—D'Elle, d'Elle, à moi!

—Et qui est-elle donc enfin votre Elle à vous?

—Elle, est la séraphique, l'angélique comtesse, puisqu'il faut décliner les titres, pour vous faire comprendre les mots.

—Pas possible!

—Ah! pas possible!… Et qui donc m'a fait passer des vivres pendant mes quatre ou cinq jours de diète, si ce n'est elle? Et quelle main m'a empêché un soir de me flanquer à l'eau, de désespoir, si ce n'est sa main? Et quel sourire de femme m'a fait aimer la vie sur le bord de l'abîme, au milieu de toutes les tortures de l'existence, si ce n'est son sourire? Oui, vivres réconfortans, main secourable, sourire d'ange, je lui dois tout, et je lui paierai tout ce que je lui dois, en hommages, en respect, en ivresse, en constance et en poésie surtout, oh! en poésie… J'ai déjà fait des vers délicieux pour elle!

—Peste, comme vous y allez! Vous avez déjà lâché le madrigal pour la comtesse?

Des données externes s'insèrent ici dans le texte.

(* ===== verification/SigmoidPim.v ===== *)
(** * SigmoidPim: sigmoid programs on the Proteus model

    Models the programs that compute a sigmoid with operations of [Bbop]:
    [sigmoid_compare_pim.c] and [f6_sigmoid.c] of Proteus, and
    [f6_daftpum_wrapper.c], which also writes a trace for Ramulator.

    [sched] gives the parallel region of every operation, by its number.
    Memory is always available; a freed array has no cells.

    The programs are executed symbolically: [env_ok] says which function of
    the input every array holds and what every operation has recorded, and
    [step_call] moves both over one operation. *)
From Stdlib Require Import Ascii QArith Qround.
From stdpp Require Import prelude gmap strings.
From S2P Require Import Prelude BitUtils TraceFile Frontend CostModel Bbop BbopProps.
Open Scope Z_scope.

(** ** Memory *)
Definition malloc (size : Z) (m : store) : Z * store := (Z.of_nat (length m), m ++ [replicate (Z.to_nat size) None]).
Definition calloc (size : Z) (m : store) : Z * store := (Z.of_nat (length m), m ++ [replicate (Z.to_nat size) (Some 0)]).
Definition free (a : Z) (m : store) : res store := vset m a [].
Definition free_all (l : list Z) (m : store) : res store := foldM (fun m a => free a m) l m.

(** The loop that fills the constant arrays: (array, constant) pairs. *)
Definition fill (constants : list (Z * Z)) (size : Z) (m : store) : res store :=
  foldM (fun m i => foldM (fun m c => write m c.1 i c.2) constants m) (seqZ 0 size) m.

(** ** Sequences of operations *)
Record call := mkCall { c_op : bbop_operation; c_A : Z; c_B : Z; c_C : Z; c_id : Z }.

Section Programs.
Context {D : Type} (F : float_ops D) (sched : Z -> region).
Local Abbreviation machine := (machine (D := D)).

Definition run_calls (size : Z) (calls : list call) (st : machine) : res machine :=
  foldM (fun st c => bbop_op F (c_op c) (c_A c) (c_B c) (c_C c) (u64 size) (c_id c) (sched (c_id c)) st) calls st.

(** ** The rational approximation

    [sigmoid_f6_pim] and [f6_sigmoid_array_pim] start with the same
    allocations and operations; the arrays to free are returned. *)
Definition f6_operations (input output size : Z) (st : machine) : res (list Z * machine) :=
  let m := memory st in
  let '(x2, m) := malloc size m in
  let '(x3, m) := malloc size m in
  let '(t60x, m) := malloc size m in
  let '(t12x2, m) := malloc size m in
  let '(t24x2, m) := malloc size m in
  let '(num, m) := malloc size m in
  let '(den, m) := malloc size m in
  let '(temp, m) := malloc size m in
  let '(const_60, m) := malloc size m in
  let '(const_12, m) := malloc size m in
  let '(const_24, m) := malloc size m in
  let '(const_120, m) := malloc size m in
  let '(const_240, m) := malloc size m in
  m ← fill [(const_60, 60); (const_12, 12); (const_24, 24); (const_120, 120); (const_240, 240)] size m;
  st ← run_calls size
    [mkCall BBOP_MUL input input x2 0;
     mkCall BBOP_MUL x2 input x3 1;
     mkCall BBOP_MUL const_60 input t60x 2;
     mkCall BBOP_MUL const_12 x2 t12x2 3;
     mkCall BBOP_ADD const_120 t60x num 4;
     mkCall BBOP_ADD num t12x2 temp 5;
     mkCall BBOP_ADD temp x3 num 6;
     mkCall BBOP_MUL const_24 x2 t24x2 7;
     mkCall BBOP_ADD const_240 t24x2 den 8;
     mkCall BBOP_DIV num den output 9;
     mkCall BBOP_RELU output output output 10] (mkMachine m (bbop_statistics st));
  Ok ([x2; x3; t60x; t12x2; t24x2; num; den; temp; const_60; const_12; const_24; const_120; const_240], st).

Definition sigmoid_f6_pim (input output size : Z) (st : machine) : res machine :=
  p ← f6_operations input output size st;
  m ← free_all p.1 (memory p.2);
  Ok (mkMachine m (bbop_statistics p.2)).

(** The cap on the CPU. *)
Definition cap (output size : Z) (m : store) : res store :=
  foldM (fun m i => x ← read m output i; if 1 <? x then write m output i 1 else Ok m) (seqZ 0 size) m.

Definition f6_sigmoid_array_pim (input output size : Z) (st : machine) : res machine :=
  p ← f6_operations input output size st;
  m ← cap output size (memory p.2);
  m ← free_all p.1 m;
  Ok (mkMachine m (bbop_statistics p.2)).

(** ** The Taylor expansion *)
Definition sigmoid_taylor_pim (input output size : Z) (st : machine) : res machine :=
  let m := memory st in
  let '(neg_x, m) := malloc size m in
  let '(x2, m) := malloc size m in
  let '(x3, m) := malloc size m in
  let '(x4, m) := malloc size m in
  let '(x5, m) := malloc size m in
  let '(t2, m) := malloc size m in
  let '(t3, m) := malloc size m in
  let '(t4, m) := malloc size m in
  let '(t5, m) := malloc size m in
  let '(sum, m) := malloc size m in
  let '(denom, m) := malloc size m in
  let '(temp, m) := malloc size m in
  let '(const_0, m) := calloc size m in
  let '(const_1, m) := malloc size m in
  let '(const_2, m) := malloc size m in
  let '(const_6, m) := malloc size m in
  let '(const_24, m) := malloc size m in
  let '(const_120, m) := malloc size m in
  m ← fill [(const_1, 1); (const_2, 2); (const_6, 6); (const_24, 24); (const_120, 120)] size m;
  st ← run_calls size
    [mkCall BBOP_SUB const_0 input neg_x 0;
     mkCall BBOP_MUL neg_x neg_x x2 1;
     mkCall BBOP_MUL x2 neg_x x3 2;
     mkCall BBOP_MUL x3 neg_x x4 3;
     mkCall BBOP_MUL x4 neg_x x5 4;
     mkCall BBOP_DIV x2 const_2 t2 5;
     mkCall BBOP_DIV x3 const_6 t3 6;
     mkCall BBOP_DIV x4 const_24 t4 7;
     mkCall BBOP_DIV x5 const_120 t5 8;
     mkCall BBOP_ADD const_1 neg_x sum 9;
     mkCall BBOP_ADD sum t2 temp 10;
     mkCall BBOP_ADD temp t3 sum 11;
     mkCall BBOP_ADD sum t4 temp 12;
     mkCall BBOP_ADD temp t5 sum 13;
     mkCall BBOP_ADD const_1 sum denom 14;
     mkCall BBOP_DIV const_1 denom output 15] (mkMachine m (bbop_statistics st));
  m ← free_all [neg_x; x2; x3; x4; x5; t2; t3; t4; t5; sum; denom; temp; const_0; const_1; const_2; const_6; const_24; const_120] (memory st);
  Ok (mkMachine m (bbop_statistics st)).

(** ** The programs

    [main] of [sigmoid_compare_pim.c], with [SIZE] as an argument and the
    function the preprocessor selects; the result is the output file. *)
Definition compare_main (sigmoid_pim : Z -> Z -> Z -> machine -> res machine) (size : Z) : res (list (csv_row (D := D))) :=
  let stats := initialize_bbop_statistics F in
  let '(input, m) := malloc size [] in
  let '(output, m) := malloc size m in
  m ← foldM (fun m i => write m input i (u32 (Z.rem i 10))) (seqZ 0 size) m;
  st ← sigmoid_pim input output size (mkMachine m stats);
  Ok (print_bbop_statistic F st).1.
End Programs.

(** ** The wrapper

    [f6_daftpum_wrapper.c]: two element-wise operations on samples of another
    rational function, and a trace with the accesses of the first. *)
Definition N_DATA : Z := 10000.
(* ===== verification/SigmoidTop.v ===== *)
(** * SigmoidTop: the AXI4-Lite wrapper of the sigmoid cores

    Models [16 bit Azevedo/sigmoid_top.v]; [fast_Vaisnav16/sigmoid_top.v] is
    the same but for the core it instantiates.  One [edge] is one rising edge
    of the clock: the four clocked blocks (write channel, read channel,
    processing state machine and core) read the values before the edge.

    What the state machine sees of the core's output is a parameter.  With
    [transparent = false] the output is a register that is loaded at the same
    edge, as the clocked block of [sigmoid.v] describes.  With [transparent =
    true] the output already follows the input of the core, as with a latch
    that is open while the clock is high (what [if ck = '1'] of
    [sigmoid.vhdl] describes). *)
From stdpp Require Import prelude.
From S2P Require Import Prelude Sigmoid.
Open Scope Z_scope.

Definition ADDR_X : Z := 0.
Definition ADDR_Y : Z := 4.
Definition ADDR_CTRL : Z := 8.
Definition ADDR_STATUS : Z := 12.

(** The inputs of the module at an edge. *)
Record bus_in := mkBus {
  rst_n : bool;
  awaddr : Z;
  awvalid : bool;
  wdata : Z;
  wstrb : Z;
  wvalid : bool;
  bready : bool;
  araddr : Z;
  arvalid : bool;
  rready : bool
}.

Record write_regs := mkWrite {
  aw_ready : bool;
  w_ready : bool;
  b_resp : Z;
  b_valid : bool;
  x_reg : Z;
  start_reg : bool
}.

Record read_regs := mkRead {
  ar_ready : bool;
  r_resp : Z;
  r_data : Z;
  r_valid : bool
}.

Inductive fsm_state := S_IDLE | S_LOAD | S_WAIT | S_STORE.

Record fsm_regs := mkFsm {
  state : fsm_state;
  busy : bool;
  done_reg : bool;
  sigmoid_x : Z;
  y_reg : Z
}.

Record sigmoid_top := mkTop {
  t_write : write_regs;
  t_read : read_regs;
  t_fsm : fsm_regs;
  t_core : Z
}.

Section Top.
Variable core : Z -> Z.
Variable transparent : bool.

Definition write_block (i : bus_in) (w : write_regs) : write_regs :=
  if negb (rst_n i) then mkWrite false false 0 false 0 false
  else
    let accept := awvalid i && wvalid i && negb (b_valid w) in
    mkWrite accept accept (if accept then 0 else b_resp w)
      (if b_valid w && bready i then false else if accept then true else b_valid w)
      (if accept && (awaddr i =? ADDR_X) && Z.testbit (wstrb i) 0 then i16 (wdata i) else x_reg w)
      (accept && (awaddr i =? ADDR_CTRL) && Z.testbit (wdata i) 0).

(** [{16'd0, x}] of a signed register. *)
Definition zero_extend (x : Z) : Z := x mod 65536.

Definition read_mux (a : Z) (w : write_regs) (f : fsm_regs) : Z :=
  if a =? ADDR_X then zero_extend (x_reg w)
  else if a =? ADDR_Y then zero_extend (y_reg f)
  else if a =? ADDR_CTRL then Z.b2z (start_reg w)
  else if a =? ADDR_STATUS then 2 * Z.b2z (done_reg f) + Z.b2z (busy f)
  else 0.

Definition read_block (i : bus_in) (w : write_regs) (f : fsm_regs) (r : read_regs) : read_regs :=
  if negb (rst_n i) then mkRead false 0 0 false
  else
    let accept := arvalid i && negb (r_valid r) in
    mkRead accept (if accept then 0 else r_resp r) (if accept then read_mux (araddr i) w f else r_data r)
      (if r_valid r && rready i then false else if accept then true else r_valid r).

Definition fsm_block (i : bus_in) (w : write_regs) (sigmoid_y : Z) (f : fsm_regs) : fsm_regs :=
  if negb (rst_n i) then mkFsm S_IDLE false false 0 0
  else
    match state f with
    | S_IDLE =>
        if start_reg w && negb (busy f) then mkFsm S_LOAD true false (sigmoid_x f) (y_reg f)
        else mkFsm S_IDLE (busy f) false (sigmoid_x f) (y_reg f)
    | S_LOAD => mkFsm S_WAIT (busy f) (done_reg f) (x_reg w) (y_reg f)
    | S_WAIT => mkFsm S_STORE (busy f) (done_reg f) (sigmoid_x f) sigmoid_y
    | S_STORE => mkFsm S_IDLE false true (sigmoid_x f) (y_reg f)
    end.

Definition edge (i : bus_in) (s : sigmoid_top) : sigmoid_top :=
  let core_out := core (sigmoid_x (t_fsm s)) in
  let sigmoid_y := if transparent then core_out else t_core s in
  mkTop (write_block i (t_write s)) (read_block i (t_write s) (t_fsm s) (t_read s))
    (fsm_block i (t_write s) sigmoid_y (t_fsm s)) core_out.

(** ** Bus accesses *)
(** A master holds its valid signals until it sees ready, one edge after the
    access was taken, and accepts the response in the same cycle. *)
Definition idle_in : bus_in := mkBus true 0 false 0 0 false true 0 false true.
Definition write_in (a d : Z) : bus_in := mkBus true a true d 15 true true 0 false true.
Definition read_in (a : Z) : bus_in := mkBus true 0 false 0 0 false true a true true.

Definition idle (n : nat) (s : sigmoid_top) : sigmoid_top := Nat.iter n (edge idle_in) s.
Definition bus_write (a d : Z) (s : sigmoid_top) : sigmoid_top := edge (write_in a d) (edge (write_in a d) s).
Definition bus_read (a : Z) (s : sigmoid_top) : Z * sigmoid_top :=
  let s1 := edge (read_in a) s in (r_data (t_read s1), edge (read_in a) s1).

(** ** The benchmark loop *)
(** One round of [sigmoid_bench_ddr.c]: write X, write the start bit, read Y;
    the processor lets some cycles pass between the accesses. *)
Definition bench_point (p : Z * nat * nat) (s : sigmoid_top) : Z * sigmoid_top :=
  let '(x, gap1, gap2) := p in
  let s := idle gap1 (bus_write ADDR_X (x mod 65536) s) in
  let s := idle gap2 (bus_write ADDR_CTRL 1 s) in
  let '(y, s) := bus_read ADDR_Y s in
  (i16 y, s).

Fixpoint bench_loop (ps : list (Z * nat * nat)) (s : sigmoid_top) : list Z * sigmoid_top :=
  match ps with
  | [] => ([], s)
  | p :: ps =>
      let '(y, s) := bench_point p s in
      let '(ys, s) := bench_loop ps s in
      (y :: ys, s)
  end.

(** ** Rest states *)
(** No access and no computation under way. *)
Record resting (s : sigmoid_top) : Prop := mkResting {
  rs_bvalid : b_valid (t_write s) = false;
  rs_start : start_reg (t_write s) = false;
  rs_rvalid : r_valid (t_read s) = false;
  rs_state : state (t_fsm s) = S_IDLE;
  rs_busy : busy (t_fsm s) = false
}.

Lemma idle_S n s : idle (S n) s = edge idle_in (idle n s).
Proof. done. Qed.
Lemma idle_front n s : idle (S n) s = idle n (edge idle_in s).
Proof. unfold idle. by rewrite Nat.iter_succ_r. Qed.

(** [destruct] the registers of a resting state. *)
Ltac open_rest s H :=
  destruct s as [[awr wr br bv x st] [arr rr rd rv] [fs bu dn sx y] c]; destruct H as [H1 H2 H3 H4 H5]; cbn in H1, H2, H3, H4, H5; subst.

Lemma idle_rests n s : resting s ->
  resting (idle n s) /\ x_reg (t_write (idle n s)) = x_reg (t_write s) /\
  sigmoid_x (t_fsm (idle n s)) = sigmoid_x (t_fsm s) /\ y_reg (t_fsm (idle n s)) = y_reg (t_fsm s).
Proof.
  intros Hs. induction n as [|n (Hr & Hx & Hsx & Hy)]; [done|]. rewrite idle_S. revert Hr Hx Hsx Hy.
  generalize (idle n s). intros s' Hr Hx Hsx Hy. rewrite <- Hx, <- Hsx, <- Hy. clear Hs Hx Hsx Hy.
  open_rest s' Hr. done.
Qed.

Lemma write_x_rests d s : resting s -> let s1 := bus_write ADDR_X d s in
  resting s1 /\ x_reg (t_write s1) = i16 d /\ sigmoid_x (t_fsm s1) = sigmoid_x (t_fsm s).
Proof. intros Hs. open_rest s Hs. done. Qed.

Lemma read_rests s : resting s -> let r := bus_read ADDR_Y s in
  r.1 = zero_extend (y_reg (t_fsm s)) /\ resting r.2 /\ sigmoid_x (t_fsm r.2) = sigmoid_x (t_fsm s).
Proof. intros Hs. open_rest s Hs. done. Qed.

(** What the state machine stores for a start. *)
Definition result_of (s : sigmoid_top) : Z :=
  if transparent then core (x_reg (t_write s)) else core (sigmoid_x (t_fsm s)).

(** After a start the computation takes three edges: load, wait, store. *)
Lemma start_stores s : resting s -> let s1 := idle 3 (bus_write ADDR_CTRL 1 s) in
  resting s1 /\ sigmoid_x (t_fsm s1) = x_reg (t_write s) /\ y_reg (t_fsm s1) = result_of s.
Proof. intros Hs. open_rest s Hs. done. Qed.

Lemma start_read n s : resting s -> (2 <= n)%nat -> let r := bus_read ADDR_Y (idle n (bus_write ADDR_CTRL 1 s)) in
  r.1 = zero_extend (result_of s) /\ resting r.2 /\ sigmoid_x (t_fsm r.2) = x_reg (t_write s).
Proof.
  intros Hs Hn. destruct n as [|[|[|n]]]; [lia|lia| |].
  - open_rest s Hs. done.
  - destruct (start_stores s Hs) as (Hr & Hx & Hy). cbv zeta.
    replace (idle (S (S (S n))) (bus_write ADDR_CTRL 1 s)) with (idle n (idle 3 (bus_write ADDR_CTRL 1 s))).
    2: { rewrite !(idle_front (S _)), !idle_front. done. }
    destruct (idle_rests n _ Hr) as (Hr' & _ & Hx' & Hy'). destruct (read_rests _ Hr') as (H1 & H2 & H3).
    split_and!; [by rewrite H1, Hy', Hy|done|by rewrite H3, Hx', Hx].
Qed.

Hypothesis core16 : forall x, in16 (core x).

Lemma i16_extend y : in16 y -> i16 (zero_extend y) = y.
Proof. intros Hy. unfold i16, zero_extend, swrap. change 65536 with (2 ^ 16). rewrite Zplus_mod_idemp_l. by apply (i16_id y). Qed.

Lemma bench_point_ok x gap1 gap2 s : resting s -> in16 x -> (2 <= gap2)%nat ->
  let r := bench_point (x, gap1, gap2) s in
  r.1 = (if transparent then core x else core (sigmoid_x (t_fsm s))) /\ resting r.2 /\ sigmoid_x (t_fsm r.2) = x.
Proof using core16.
  intros Hs Hx Hg. cbv zeta. unfold bench_point. destruct (write_x_rests (x mod 65536) s Hs) as (H1 & Hx1 & Hs1).
  destruct (idle_rests gap1 _ H1) as (H2 & Hx2 & Hs2 & _). destruct (start_read gap2 _ H2 Hg) as (Hy & H3 & Hs3).
  destruct (bus_read _ _) as [y s'] eqn:Hr. cbn [fst snd] in *. unfold result_of in Hy.
  rewrite Hx2, Hx1, Hs2, Hs1 in *. fold (zero_extend x) in *. rewrite i16_extend in * by done. rewrite Hy.
  split_and!; [apply i16_extend; by destruct transparent|done|done].
Qed.

(** The inputs whose results a loop reads, one late for a registered core. *)
Definition computed_inputs (x0 : Z) (xs : list Z) : list Z :=
  if transparent then xs else take (length xs) (x0 :: xs).

Lemma bench_loop_ok ps : forall s, resting s -> Forall (fun p => in16 p.1.1 /\ (2 <= p.2)%nat) ps ->
  (bench_loop ps s).1 = map core (computed_inputs (sigmoid_x (t_fsm s)) (map (fun p => p.1.1) ps)) /\ resting (bench_loop ps s).2.
Proof using core16.
  induction ps as [|[[x g1] g2] ps IH]; intros s Hs Hps; [unfold computed_inputs; by destruct transparent|].
  apply Forall_cons in Hps as [[Hx Hg] Hps]. cbn [bench_loop]. destruct (bench_point_ok x g1 g2 s Hs Hx Hg) as (Hy & Hr & Hsx).
  destruct (bench_point _ s) as [y s']. cbn [fst snd] in *. destruct (IH s' Hr Hps) as [Hys Hr'].
  destruct (bench_loop ps s') as [ys s'']. cbn [fst snd] in *. split; [|done]. rewrite Hys, Hsx, Hy. unfold computed_inputs.
  by destruct transparent.
Qed.

(** The reset state, one edge with reset active. *)
Definition reset_in : bus_in := mkBus false 0 false 0 0 false false 0 false false.

Lemma reset_rests s : resting (edge reset_in s) /\ sigmoid_x (t_fsm (edge reset_in s)) = 0.
Proof. done. Qed.

(** The done flag is up for one cycle, three edges after the access. *)
Lemma done_pulse s n : resting s -> done_reg (t_fsm (idle n (bus_write ADDR_CTRL 1 s))) = (n =? 3)%nat.
Proof.
  intros Hs. destruct n as [|[|[|[|n]]]]; try by (open_rest s Hs).
  destruct (start_stores s Hs) as (Hr & _). cbn [Nat.eqb].
  replace (idle (S (S (S (S n)))) (bus_write ADDR_CTRL 1 s)) with (edge idle_in (idle n (idle 3 (bus_write ADDR_CTRL 1 s)))).
  2: { rewrite <- idle_S, !(idle_front (S _)), !idle_front. done. }
  destruct (idle_rests n _ Hr) as (Hr' & _). revert Hr'. generalize (idle n (idle 3 (bus_write ADDR_CTRL 1 s))).
  intros s' Hr'. open_rest s' Hr'. done.
Qed.
End Top.

(** C12: What software reads from the sigmoid wrapper after reset, for any number of
    points and any waiting times of at least two idle cycles between start and read:
    with a core whose output is transparent, the result of each point; with a registered
    core, as sigmoid.v describes, the result of the point before it, because the state
    machine samples one cycle early. The done flag is up for exactly one cycle after
    each start. *)
Theorem sigmoid_top_results (core : Z -> Z) (transparent : bool) s ps :
  (forall x, in16 (core x)) -> Forall (fun p => in16 p.1.1 /\ (2 <= p.2)%nat) ps ->
  let s0 := edge core transparent reset_in s in
  let xs := map (fun p => p.1.1) ps in
  (bench_loop core transparent ps s0).1 = map core (if transparent then xs else take (length xs) (0 :: xs)) /\
  (forall n s1, resting s1 -> done_reg (t_fsm (idle core transparent n (bus_write core transparent ADDR_CTRL 1 s1))) = (n =? 3)%nat) /\
  resting (bench_loop core transparent ps s0).2.
Proof.
  intros Hc Hps. destruct (reset_rests core transparent s) as [Hr H0].
  destruct (bench_loop_ok core transparent Hc ps _ Hr Hps) as [Hys Hr']. split_and!; [by rewrite Hys, H0| |done].
  intros n s1. apply done_pulse.
Qed.

(** Two points on the wrapper of [sigmoid.v]: the second result belongs to
    the first input, the first to the input after reset. *)
Definition unknown_top : sigmoid_top := mkTop (mkWrite true false 1 true 77 true) (mkRead true 2 5 true) (mkFsm S_WAIT true true 9 9) 3.

Lemma azevedo_16 x : in16 (i16 (Azevedo.sigmoid x)).
Proof. unfold in16, i16, swrap. pose proof (Z.mod_pos_bound (Azevedo.sigmoid x + 2 ^ (16 - 1)) (2 ^ 16) ltac:(lia)). lia. Qed.

Lemma sigmoid_top_results_witness :
  (bench_loop (fun x => i16 (Azevedo.sigmoid x)) false [(8192, 5%nat, 7%nat); (-8192, 0%nat, 2%nat)]
     (edge (fun x => i16 (Azevedo.sigmoid x)) false reset_in unknown_top)).1 = [2057; 3611].
Proof.
  refine (proj1 (sigmoid_top_results (fun x => i16 (Azevedo.sigmoid x)) false unknown_top [(8192, 5%nat, 7%nat); (-8192, 0%nat, 2%nat)] azevedo_16 _)).
  rewrite !Forall_cons, Forall_nil. cbn. unfold in16. lia.
Defined.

—Et pour qui donc voulez-vous que la muse ait chanté, si ce n'est pour la comtesse? pour le capitaine, peut-être? Oh! dérision infernale! je n'aurais pu contre lui employer que le blasphème et l'anathème… Il me faut d'autres sujets, à moi, que Satan ou le feu! J'ai rêvé d'amour: c'est mon lot dans ce monde d'illusion… Mais vous m'avez demandé si c'était un madrigal que j'avais lancé ou lâché; je vous répondrai que le terme de madrigal est tout-à-fait impropre; il n'y a plus de ça aujourd'hui; nous ne connaissons que le vers qui pleure, caresse ou foudroie; le vers nature, le chant du poète, la langue du barde aussi; oui, du barde: car j'ai été barde pour la femme qui console… Tenez, vous ne croiriez jamais ce que je vais vous dire: le moment où j'ai fait mes vers est celui qui a suivi l'instant où l'indigne Lanclume venait de m'attacher si ignominieusement dans la grand' hune… J'aurais dû alors faire tomber sur sa tête le rhythme vengeur, laisser déborder sur le pont, l'amertume de poésie qui gonflait ma poitrine… Eh bien, non; je n'ai su chanter, la tête tournée au vent du nord et les bras brisés par de honteux liens, je n'ai su chanter qu'amour, reconnaissance, et que reconnaissance et amour…

—Pour chanter en vrai barde, vous n'étiez pas, dans le fait, trop mal placé: à cinquante pieds au-dessus de la mer! Si dans cette position, et à cette hauteur, un poète ne se sent pas inspiré, c'est qu'il ne le sera jamais. Je gagerais bien que vos vers ont dû se ressentir furieusement de votre situation…

—Je n'ai fait que quatre couplets; la fraîcheur du soir m'a ensuite empêché de continuer. Quatre couplets, c'est peu de chose; mais vu la position…

—C'est donc une chanson que vous avez faite?